Search code examples
databasepostgresqlnextclouddatabase-tuning

what should be minimum ratio of dead tuple for a table to be considered for VACUUM FULL in Postgres


I am a developer and looking for an advise on optimisation or maintenance of Postgres database.

I am currently investigating on commands which helps in clean up/defragmentation of DB and release some memory to filesystem as DB disk storage space is usage is growing quickly. I found that "VACUUM FULL" can help release memory used by dead tuples. However could not find information on how many or percentage of dead tuples should be there before we consider running this command.

Currently we have two tables in Nextcloud Postgres database which has dead tuples. Also total relation size for these tables is higher than the disk usage reported by \dt+ command. I am providing the stats below. Please advise if they are eligible for "VACUUM FULL" based on given stats.

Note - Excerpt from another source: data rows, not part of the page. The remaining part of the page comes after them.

(* ===== verification/RetryQueue.v ===== *)
(** * The worker and its retries ([pkg/queue/worker_pool.go], [constants.go], and the
    topology of [rabbitmq.go])

    [processMessage] maps what the handler did, and what the broker answers to the
    publication of a retry, to the settlement of the message; the retry queues
    bring it back after a delay. *)

From Stdlib Require Import ZArith Ascii String.
From stdpp Require Import strings numbers pretty gmap list.
From S2P Require Import Prelude GoLang.
#[local] Set Default Proof Using "Type".
#[local] Open Scope Z_scope.

(** ** Names *)

Definition ExchangeName : string := "whatsapp.topic".
Definition ExchangeDLX : string := "whatsapp.dlx".
Definition QueueIncomingEvents : string := "whatsapp.events.incoming".
Definition QueueWebhookDelivery : string := "whatsapp.webhooks.delivery".
Definition QueueOutgoingMessages : string := "whatsapp.messages.outgoing".
Definition DLQIncomingEvents : string := "whatsapp.dlq.events.incoming".
Definition DLQWebhookDelivery : string := "whatsapp.dlq.webhooks.delivery".
Definition DLQOutgoingMessages : string := "whatsapp.dlq.messages.outgoing".
Definition RoutingKeyIncomingEvent : string := "event.incoming".
Definition RoutingKeyWebhook : string := "webhook.delivery".
Definition RoutingKeyOutgoingMsg : string := "message.outgoing".

Definition RetryTiers : list duration := [1 * second; 5 * second; 25 * second].

(** [Duration.String()] of a whole number of seconds below a minute. *)
Definition secondsString (d : duration) : string := pretty (d `quot` second) +:+ "s".

Definition retryTierQueueName (queue : string) (tier : duration) : string :=
  queue +:+ ".retry." +:+ secondsString tier.

Definition retryLongQueueName (queue : string) : string := queue +:+ ".retry.long".

(** [retryRoute(queue, delay)]: the retry queue, and whether the delay must be carried by
    the message. *)
Fixpoint retryRouteIn (tiers : list duration) (queue : string) (delay : duration) : string * bool :=
  match tiers with
  | [] => (retryLongQueueName queue, true)
  | tier :: rest =>
      if delay <=? tier then (retryTierQueueName queue tier, false)
      else retryRouteIn rest queue delay
  end.

Definition retryRoute : string -> duration -> string * bool := retryRouteIn RetryTiers.

Definition retryBackoff (retry : Z) : duration :=
  if retry =? 0 then 1 * second
  else if retry =? 1 then 5 * second
  else if retry =? 2 then 25 * second
  else 25 * second.

(** ** Headers *)

(** The field values the code looks at; anything else is [FOther]. *)
Inductive Field := FInt (n : Z) | FInt32 (n : Z) | FInt64 (n : Z) | FString (s : string) | FOther.

Abbreviation Table := (gmap string Field).

Definition TraceIDKey : string := "x-trace-id".
Definition RetryCountKey : string := "x-retry-count".

Definition getRetryCount (headers : option Table) : Z :=
  match headers with
  | None => 0
  | Some h =>
      match h !! RetryCountKey with
      | Some (FInt v) | Some (FInt32 v) | Some (FInt64 v) => v
      | _ => 0
      end
  end.

(** [fresh] is the identifier [uuid.New()] would give. *)
Definition GetTraceIDWorkerProcess (fresh : string) (headers : option Table) : string :=
  match headers with
  | None => fresh
  | Some h => match h !! TraceIDKey with Some (FString s) => s | _ => fresh end
  end.

(** ** Processing a message *)

(** What the handler does with a message: returns, fails (with the [RetryAfter] of a
    [RateLimitError] in the chain of the error, if there is one), or panics. *)
Inductive Outcome := HOk | HErr (rateLimit : option duration) | HPanic.

(** What a publication gets: [Publish] fails or not; in confirm mode the wait for the
    confirmation fails ([None]) or brings an ack or a nack. *)
Record PublishEnv := mkPublishEnv { peError : bool; peConfirm : option bool }.

Record WorkerConfig := mkWorkerConfig { QueueMaxRetries : Z; PublishConfirm : bool }.

Record Publishing := mkPublishing {
  pubKey : string;
  pubHeaders : Table;
  pubBody : list Byte.byte;
  pubExpiration : option Z;
}.

Inductive Settlement := Ack | NackDead | NackRequeue.

(** [publishRetry(task)]: the message that reached the broker, if one did, and whether the
    call succeeded. *)
Definition publishRetry (cfg : WorkerConfig) (env : PublishEnv) (queue : string) (headers : Table)
    (body : list Byte.byte) (delay : duration) : option Publishing * bool :=
  let (key, perMessage) := retryRoute queue delay in
  let p := mkPublishing key headers body
             (if perMessage then Some (milliseconds delay) else None) in
  if peError env then (None, false)
  else if PublishConfirm cfg then
    match peConfirm env with
    | None => (Some p, false)
    | Some acked => (Some p, acked)
    end
  else (Some p, true).

(** [processMessage]: what was published and how the message is settled. *)
Definition processMessage (cfg : WorkerConfig) (env : PublishEnv) (fresh queue : string)
    (headers : option Table) (body : list Byte.byte) (handler : Table -> Outcome)
    : option Publishing * Settlement :=
  let retryCount := getRetryCount headers in
  let traceID := GetTraceIDWorkerProcess fresh headers in
  let headers := <[TraceIDKey := FString traceID]> (default ∅ headers) in
  match handler headers with
  | HPanic => (None, NackDead)
  | HOk => (None, Ack)
  | HErr rateLimit =>
      if QueueMaxRetries cfg <=? retryCount then (None, NackDead)
      else
        let newRetryCount := wrap64 (retryCount + 1) in
        let headers := <[RetryCountKey := FInt newRetryCount]> headers in
        let delay := match rateLimit with Some d => d | None => retryBackoff retryCount end in
        let (sent, ok) := publishRetry cfg env queue headers body delay in
        (sent, if ok then Ack else NackRequeue)
  end.

(** ** Topology *)

Record QueueArgs := mkQueueArgs {
  qaDeadExchange : option string;
  qaDeadKey : option string;
  qaTtlMs : option Z;
}.

Inductive Declaration :=
  | DeclareExchange (name kind : string)
  | DeclareQueue (name : string) (args : QueueArgs)
  | BindQueue (queue key exchange : string).

Definition noArgs : QueueArgs := mkQueueArgs None None None.

(** The declarations for one queue, in the order of the loop. *)
Definition declareQueues (name routingKey dlq : string) : list Declaration :=
  [ DeclareQueue dlq noArgs;
    BindQueue dlq dlq ExchangeDLX;
    DeclareQueue name (mkQueueArgs (Some ExchangeDLX) (Some dlq) None) ]
  ++ flat_map (fun tier =>
       let retryQueue := retryTierQueueName name tier in
       [ DeclareQueue retryQueue
           (mkQueueArgs (Some ExchangeName) (Some routingKey) (Some (milliseconds tier)));
         BindQueue retryQueue retryQueue ExchangeName ]) RetryTiers
  ++ [ DeclareQueue (retryLongQueueName name) (mkQueueArgs (Some ExchangeName) (Some routingKey) None);
       BindQueue (retryLongQueueName name) (retryLongQueueName name) ExchangeName;
       BindQueue name routingKey ExchangeName ].

Definition queues : list (string * string * string) :=
  [ (QueueIncomingEvents, RoutingKeyIncomingEvent, DLQIncomingEvents);
    (QueueWebhookDelivery, RoutingKeyWebhook, DLQWebhookDelivery);
    (QueueOutgoingMessages, RoutingKeyOutgoingMsg, DLQOutgoingMessages) ].

Definition topology : list Declaration :=
  [ DeclareExchange ExchangeName "topic"; DeclareExchange ExchangeDLX "direct" ]
  ++ flat_map (fun q => let '(name, key, dlq) := q in declareQueues name key dlq) queues.

(** [setupTopology()]: declares in order, stops at the first refusal. *)
Fixpoint setupTopology (accepts : Declaration -> bool) (ds : list Declaration)
    : list Declaration * bool :=
  match ds with
  | [] => ([], true)
  | d :: rest =>
      if accepts d then let (done, ok) := setupTopology accepts rest in (d :: done, ok)
      else ([], false)
  end.

(** ** The broker's side of the topology

    An exchange routes a message to the queues bound with its routing key (no key of
    the program has a wildcard); a queue dead-letters with its arguments. *)

Definition routed (ds : list Declaration) (exchange key : string) : list string :=
  omap (fun d => match d with
                 | BindQueue q k e => if bool_decide (k = key /\ e = exchange) then Some q else None
                 | _ => None
                 end) ds.

Definition queueArgs (ds : list Declaration) (queue : string) : option QueueArgs :=
  head (omap (fun d => match d with
                       | DeclareQueue q a => if bool_decide (q = queue) then Some a else None
                       | _ => None
                       end) ds).

(** Where a message goes when it expires in a queue or is rejected from it. *)
Definition deadLettered (ds : list Declaration) (queue : string) : list string :=
  match queueArgs ds queue with
  | Some a =>
      match qaDeadExchange a, qaDeadKey a with
      | Some e, Some k => routed ds e k
      | _, _ => []
      end
  | None => []
  end.

(** How long a message stays in a retry queue, in milliseconds: the smaller of the TTL of
    the queue and the expiration of the message. *)
Definition heldMs (ds : list Declaration) (queue : string) (expiration : option Z) : option Z :=
  match queueArgs ds queue with
  | Some a =>
      match qaTtlMs a, expiration with
      | Some t, Some e => Some (Z.min t e)
      | Some t, None => Some t
      | None, e => e
      end
  | None => None
  end.

(** ** Lemmas *)

Lemma retryRoute_cases queue delay :
  retryRoute queue delay
  = if delay <=? 1 * second then (retryTierQueueName queue (1 * second), false)
    else if delay <=? 5 * second then (retryTierQueueName queue (5 * second), false)
    else if delay <=? 25 * second then (retryTierQueueName queue (25 * second), false)
    else (retryLongQueueName queue, true).
Proof. reflexivity. Qed.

###########################################
 Disk space usage per table (\dt+ command)
###########################################

Schema |            Name             | Type  |  Owner   |    Size    | Description 
--------+-----------------------------+-------+----------+------------+-------------
public | oc_activity                 | table | XXXXXXXX | 4796 MB    | 
public | oc_filecache                | table | XXXXXXXX | 127 MB     | 

#################################
 oc_activity total relation size
#################################

SELECT pg_size_pretty( pg_total_relation_size('oc_activity') )

----------------
 pg_size_pretty 
----------------
 9666 MB
########################################
 Additional stats for oc_activity table
########################################

 relid | schemaname |   relname   | seq_scan | seq_tup_read | idx_scan | idx_tup_fetch | n_tup_ins | n_tup_upd | n_tup_del | n_tup_hot_upd | n_live_tup | n_dead_tup | n_mod_since_analyze | last_vacuum | last_autovacuum | last_analyze |       last_autoanalyze        | vacuum_count | autovacuum_count | analyze_count | autoanalyze_count 
-------+------------+-------------+----------+--------------+----------+---------------+-----------+-----------+-----------+---------------+------------+------------+---------------------+-------------+-----------------+--------------+-------------------------------+--------------+------------------+---------------+-------------------
 yyyyy | public     | oc_activity |      272 |   1046966870 |     4737 |      57914604 |   1548217 |         0 |    325585 |             0 |   11440511 |     940192 |              268430 |             |                 |              | 2023-02-15 10:01:36.657028+00 |            0 |                0 |             0 |                 3
###################################
 oc_filecache total relation size
###################################

SELECT pg_size_pretty( pg_total_relation_size('oc_filecache') )

----------------
 pg_size_pretty 
----------------
 541 MB
#########################################
 Additional stats for oc_filecache table
#########################################

SELECT * FROM pg_stat_all_tables WHERE relname='oc_filecache'

 relid | schemaname |   relname    | seq_scan | seq_tup_read |  idx_scan  | idx_tup_fetch | n_tup_ins | n_tup_upd | n_tup_del | n_tup_hot_upd | n_live_tup | n_dead_tup | n_mod_since_analyze | last_vacuum |        last_autovacuum        | last_analyze |       last_autoanalyze        | vacuum_count | autovacuum_count | analyze_count | autoanalyze_count 
-------+------------+--------------+----------+--------------+------------+---------------+-----------+-----------+-----------+---------------+------------+------------+---------------------+-------------+-------------------------------+--------------+-------------------------------+--------------+------------------+---------------+-------------------
 zzzzz | public     | oc_filecache |   104541 |  28525391484 | 1974398333 |    2003365293 |     43575 |    695612 |     39541 |        348823 |     461510 |      19418 |                4069 |             | 2023-02-16 10:46:15.165442+00 |              | 2023-02-16 16:25:32.568168+00 |            0 |                8 |             0 |                33

Solution

  • There is no hard rule. I personally would consider a table uncomfortably bloated if the pgstattuple extension showed that less than a third or a quarter of the table are user data and the rest is dead tuples and empty space.

    Rather than regularly running VACUUM (FULL) (which is downtime), you should strive to fix the problem that causes the table bloat in the first place.